È la volta di don Giacomo, 35 anni, ingegnere aerospaziale, prete novello ordinato il 5 settembre 2021 da monsignor Delpini, vicario parrocchiale per le parrocchie del SS. Redentore e di Santa Francesca Romana. «Sono grato e commosso di poter parlare qui. La vita si ha solo se si dà: è qualcosa che ho scoperto davvero nella mia vita, anche se molto gradualmente e persino con un po’ di rifiuto nell’età adolescenziale. Infatti, ho riscoperto la domanda che mi interrogava nel profondo in un percorso iniziato alle Superiori e poi all’Università dove, con un gruppo di amici legati al Movimento di Cl, capivo che tutto quello che cresceva dentro di me assumeva una forma bella solo se veniva donato. La musica, il disegno e anche le stelle sono diventate una strada per capire che queste mie passioni diventavano più preziose donandole e avendo come compagno di viaggio il Signore. Così è nata l’intuizione della vocazione sacerdotale».

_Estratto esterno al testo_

Lemma call_load_tracks_world env query w :
  _tasks (snd (call_load_tracks env query w)) = _tasks w
  /\ cache_reads (snd (call_load_tracks env query w)) = cache_reads w.
Proof.
  unfold call_load_tracks, bind, emit, ret, raise. simpl.
  destruct (load_tracks env query) as [r|[]]; split; reflexivity.
Qed.

Lemma fetch_track_forced_world n env ctx q w :
  cache_reads (snd (fetch_track_fuel (S n) env ctx q true false w))
  = cache_reads w
  /\ (worth_caching_never env q ->
      _tasks (snd (fetch_track_fuel (S n) env ctx q true false w)) = _tasks w).
Proof.
  rewrite fetch_track_forced_eq.
  destruct (call_load_tracks_world env (q_str q) w) as [Ht Hc].
  destruct (call_load_tracks env (q_str q) w) as [[r|e] w1]; cbn [fst snd] in *.
  - split.
    + unfold cache_reads. rewrite stage_insert_trace. exact Hc.
    + intros Hn. rewrite stage_insert_eq. cbn [snd]. now rewrite Hn.
  - split; [exact Hc|intros _; exact Ht].
Qed.

(** X12. A fetch reads the cache only when it may: with [forced=True], for a
    local query, or with the playable-track scope off, [fetch_track]
    makes no read of the cache store; and for a local query or with the
    scope off it stages nothing either. *)
Theorem fetch_track_skips_cache :
  forall (env : Env) (ctx : Context) (q : Query) (forced lazy : bool)
         (w : World),
    (forced = true \/ q_is_local q = true
     \/ is_subset set_lavalink (cache_level env) = false ->
     cache_reads (snd (fetch_track env ctx q forced lazy w)) = cache_reads w)
    /\ (q_is_local q = true
        \/ is_subset set_lavalink (cache_level env) = false ->
        _tasks (snd (fetch_track env ctx q forced lazy w)) = _tasks w).
Proof.
  intros env ctx q forced lazy w.
  assert (Hoff : forced = true \/ q_is_local q = true
                 \/ is_subset set_lavalink (cache_level env) = false ->
                 is_subset set_lavalink (cache_level env) && negb forced
                 && negb (q_is_local q) = false).
  { intros [->|[->| ->]]; simpl; rewrite ?andb_false_r; reflexivity. }
  assert (Hhit : forced = true \/ q_is_local q = true
                 \/ is_subset set_lavalink (cache_level env) = false ->
                 cache_hit env q forced = false
                 /\ lookup_world env ctx q forced w = w).
  { intros H. unfold cache_hit, lookup_world. rewrite (Hoff H). split; reflexivity. }
  assert (Hnever : q_is_local q = true
                   \/ is_subset set_lavalink (cache_level env) = false ->
                   worth_caching_never env q).
  { intros H r. unfold worth_caching.
    destruct H as [->| ->]; simpl; rewrite ?andb_false_r; reflexivity. }
  split.
  - intros H. destruct (Hhit H) as [Hh Hw].
    destruct lazy.
    + rewrite fetch_track_lazy. cbn [snd]. now rewrite Hw.
    + rewrite (fetch_track_miss_eq _ _ _ _ _ Hh), Hw.
      apply fetch_track_forced_world.
  - intros H. destruct (Hhit (or_intror H)) as [Hh Hw].
    destruct lazy.
    + rewrite fetch_track_lazy. cbn [snd]. now rewrite Hw.
    + rewrite (fetch_track_miss_eq _ _ _ _ _ Hh), Hw.
      apply fetch_track_forced_world. now apply Hnever.
Qed.

Lemma fetch_track_skips_cache_witness :
  (true = true \/ q_is_local sample_query = true
   \/ is_subset set_lavalink (cache_level sample_env) = false)
  /\ cache_reads (snd (fetch_track sample_env sample_ctx sample_query true false
                         empty_world)) = O
  /\ is_subset set_lavalink (cache_level cold_env) = false
  /\ _tasks (snd (fetch_track cold_env sample_ctx sample_query false false
                    empty_world)) = [].
Proof.
  split; [left; reflexivity|].
  split.
  - exact (proj1 (fetch_track_skips_cache sample_env sample_ctx sample_query
                    true false empty_world) (or_introl eq_refl)).
  - split; [reflexivity|].
    exact (proj2 (fetch_track_skips_cache cold_env sample_ctx sample_query
                    false false empty_world) (or_intror eq_refl)).
Defined.

(** X13. A healthy cache entry is served from the cache: a non-forced,
    non-lazy fetch whose cached entry decodes to a result without error
    returns that result with [called_api] false and does not call the
    provider; being a result like any other, it is staged for insertion
    again when it is worth caching. *)
Theorem fetch_track_serves_healthy_hit :
  forall (env : Env) (ctx : Context) (q : Query) (w : World) (r : LoadResult),
    cache_hit env q false = true ->
    LoadResult_init (prepare_cached (lookup_value env q false) (q_str q)) = Ok r ->
    has_error r = false ->
    fst (fetch_track env ctx q false false w) = Ok (r, false)
    /\ provider_calls (snd (fetch_track env ctx q false false w))
       = provider_calls w
    /\ inserts_of ctx (snd (fetch_track env ctx q false false w))
       = inserts_of ctx w
         ++ (if worth_caching env q r
             then [lavalink_insert_task (q_str q) (json_dumps (_raw r))
                     (time_now env)]
             else []).
Proof.
  intros env ctx q w r Hh Hr He.
  rewrite (fetch_track_healthy_hit _ _ _ _ _ Hh Hr He). cbn [fst snd].
  split; [reflexivity|]. split.
  - now rewrite stage_insert_calls, lookup_world_calls.
  - now rewrite inserts_of_stage_insert, inserts_of_lookup_world.
Qed.

Lemma fetch_track_serves_healthy_hit_witness :
  cache_hit healthy_env sample_query false = true
  /\ (exists r,
         LoadResult_init (prepare_cached (lookup_value healthy_env sample_query false)
                            (q_str sample_query)) = Ok r
         /\ has_error r = false
         /\ fst (fetch_track healthy_env sample_ctx sample_query false false
                   empty_world) = Ok (r, false))
  /\ provider_calls (snd (fetch_track healthy_env sample_ctx sample_query false
                            false empty_world)) = O.
Proof.
  split; [reflexivity|].
  pose (r := match LoadResult_init
                     (prepare_cached (lookup_value healthy_env sample_query false)
                        (q_str sample_query)) with
             | Ok r => r
             | Raise _ => load_failed_result
             end).
  assert (Hr : LoadResult_init
                 (prepare_cached (lookup_value healthy_env sample_query false)
                    (q_str sample_query)) = Ok r) by reflexivity.
  assert (He : has_error r = false) by reflexivity.
  destruct (fetch_track_serves_healthy_hit healthy_env sample_ctx sample_query
              empty_world r eq_refl Hr He) as (H1 & H2 & _).
  split; [exists r; split; [exact Hr|split; [exact He|exact H1]]|exact H2].
Defined.



Lemma fetch_track_called_api_witness :
  fst (fetch_track sample_env sample_ctx sample_query false false empty_world)
  = Ok (sample_loaded "https://youtu.be/one", true)
  /\ provider_calls (snd (fetch_track sample_env sample_ctx sample_query false
                            false empty_world)) = 1%nat.
Proof.
  assert (H : fst (fetch_track sample_env sample_ctx sample_query false false
                     empty_world)
              = Ok (sample_loaded "https://youtu.be/one", true))
    by (vm_compute; reflexivity).
  split; [exact H|].
  exact (proj2 (fetch_track_called_api sample_env sample_ctx sample_query false
                  false empty_world) _ _ H).
Defined.

(** * Further properties of the Spotify enqueue loop *)


























(** ** What the loop returns and stages *)











(** * Further properties of the first-time Spotify query *)






(** * Further properties of the autoplay selector *)

(** X21. A sole candidate is enqueued unchecked.  With one candidate,
    [autoplay] draws nothing, consults neither the validity of the query
    nor the content filter, and enqueues the candidate as an autoplay
    track, whether or not it is acceptable. *)
Theorem autoplay_sole_candidate_unchecked :
  forall (env : Env) (t : Track) (w : World),
    let run := autoplay_select env [t] w in
    fst run = Ok tt
    /\ draws (snd run) = draws w
    /\ filter_calls (snd run) = filter_calls w
    /\ In (EvEnqueue (mkTrack (track_raw t) true)) (trace (snd run)).
Proof.
  intros env t w run. subst run.
  cbn [autoplay_select List.length Nat.ltb Nat.leb].
  unfold bind at 1. unfold ret at 1. cbn [fst snd].
  destruct (autoplay_enqueue_spec t w) as (Hok & Hd & Hin).
  split; [exact Hok|]. split; [exact Hd|]. split; [|exact Hin].
  unfold autoplay_enqueue, bind, player_add, dispatch, emit, get_current,
    player_play, ret, filter_calls.
  cbn [fst snd current queue trace].
  destruct (current w); cbn [fst snd trace filter is_filter_call].
  - reflexivity.
  - destruct (queue w ++ [mkTrack (track_raw t) true]);
      cbn [fst snd trace filter is_filter_call]; reflexivity.
Qed.

Lemma no_lookup_trans a b c : no_lookup a b -> no_lookup b c -> no_lookup a c.
Proof. intros [H1 H2] [K1 K2]. split; congruence. Qed.

Lemma select_loop_no_lookup env tracks default :
  forall tries w, no_lookup w (snd (select_loop env tries tracks default w)).
Proof.
  induction tries as [|n IH]; intros w.
  - split; reflexivity.
  - destruct n as [|n].
    + split; reflexivity.
    + rewrite select_loop_step by lia. cbv zeta.
      set (t := nth (Nat.modulo (rng env (draws w)) (List.length tracks))
                  tracks default).
      set (asked := q_valid (process_input_track env t)
                    && negb (q_is_local (process_input_track env t)
                             && negb (q_local_exists (process_input_track env t)))).
      destruct (acceptable env t).
      * cbn [snd]. destruct asked; split; reflexivity.
      * eapply no_lookup_trans; [|apply IH].
        destruct asked; split; reflexivity.
Qed.

Lemma autoplay_enqueue_no_lookup t w :
  no_lookup w (snd (autoplay_enqueue t w)).
Proof.
  unfold autoplay_enqueue, bind, player_add, dispatch, emit, get_current,
    player_play, ret.
  cbn [fst snd current queue].
  destruct (current w); cbn [fst snd]; [split; reflexivity|].
  destruct (queue w ++ [mkTrack (track_raw t) true]); split; reflexivity.
Qed.

Lemma autoplay_select_no_lookup env tracks w :
  no_lookup w (snd (autoplay_select env tracks w)).
Proof.
  destruct tracks as [|first rest]; [split; reflexivity|].
  cbn [autoplay_select]. unfold bind.
  destruct (Nat.ltb 1 (List.length (first :: rest))).
  - pose proof (select_loop_no_lookup env (first :: rest) first
                  (List.length (first :: rest)) w) as H.
    destruct (select_loop env (List.length (first :: rest)) (first :: rest)
                first w) as [[t|e] w1]; cbn [snd] in *; [|exact H].
    eapply no_lookup_trans; [exact H|apply autoplay_enqueue_no_lookup].
  - unfold ret. apply autoplay_enqueue_no_lookup.
Qed.

(** X22. An autoplaylist that has tracks is all [autoplay] looks at:
    when the autoplaylist is enabled, is fetched and has tracks,
    [autoplay] is the selection among its tracks, and neither the cache
    store nor the provider is asked. *)
Theorem autoplay_uses_playlist :
  forall (env : Env) (pl : Playlist) (w : World),
    autoplaylist_enabled env = true ->
    get_playlist env = Ok pl ->
    tracks_obj pl <> [] ->
    truthy (pl_tracks pl) = true ->
    autoplay env w = autoplay_select env (tracks_obj pl) (after_playlist w)
    /\ no_lookup w (snd (autoplay env w)).
Proof.
  intros env pl w He Hp Hne Ht.
  assert (Hrun : autoplay env w
                 = autoplay_select env (tracks_obj pl) (after_playlist w)).
  { unfold autoplay, autoplay_candidates. rewrite He, Hp.
    unfold bind at 1. unfold bind at 1. unfold bind at 1.
    unfold emit at 1. cbn [fst snd]. unfold ret at 1. cbn [fst snd].
    rewrite Ht. cbn [candidates_truthy].
    destruct (tracks_obj pl) as [|t r] eqn:Hl; [congruence|].
    cbn [List.length Nat.eqb negb orb]. unfold ret at 1.
    reflexivity. }
  split; [exact Hrun|]. rewrite Hrun.
  eapply no_lookup_trans; [|apply autoplay_select_no_lookup].
  split; reflexivity.
Qed.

Un’intuizione che per suor Maria Chiara, professa della Comunità del Monastero, si è fatta presente durante una confessione, iniziata un po’ per caso, durante la GMG di Madrid, quando aveva 18 anni. «È stata un’esperienza dell’amore di Dio che mi ha segnata e mi ha fatto sentire parte di una storia di Chiesa. Era una nuova fiamma che si accendeva e che desideravo fosse il lievito della vita quotidiana». Poi, il cammino di ricerca, l’esperienza nel “Gruppo Samuele”, il parroco che la fa avvicinare al Monastero – «anche se avevo sempre pensato che fosse una vita assurda» -; l’entrata dopo pochi mesi nella famiglia delle consorelle benedettine, «con il filo conduttore di vivere sempre per il Signore, ma insieme a qualcun’altro. Un cammino di stabilità, che porta verso tutti, in cui si vive e ci si apre alla vita eterna, passando per le cose di tutti i giorni, rincominciando sempre dal perdono».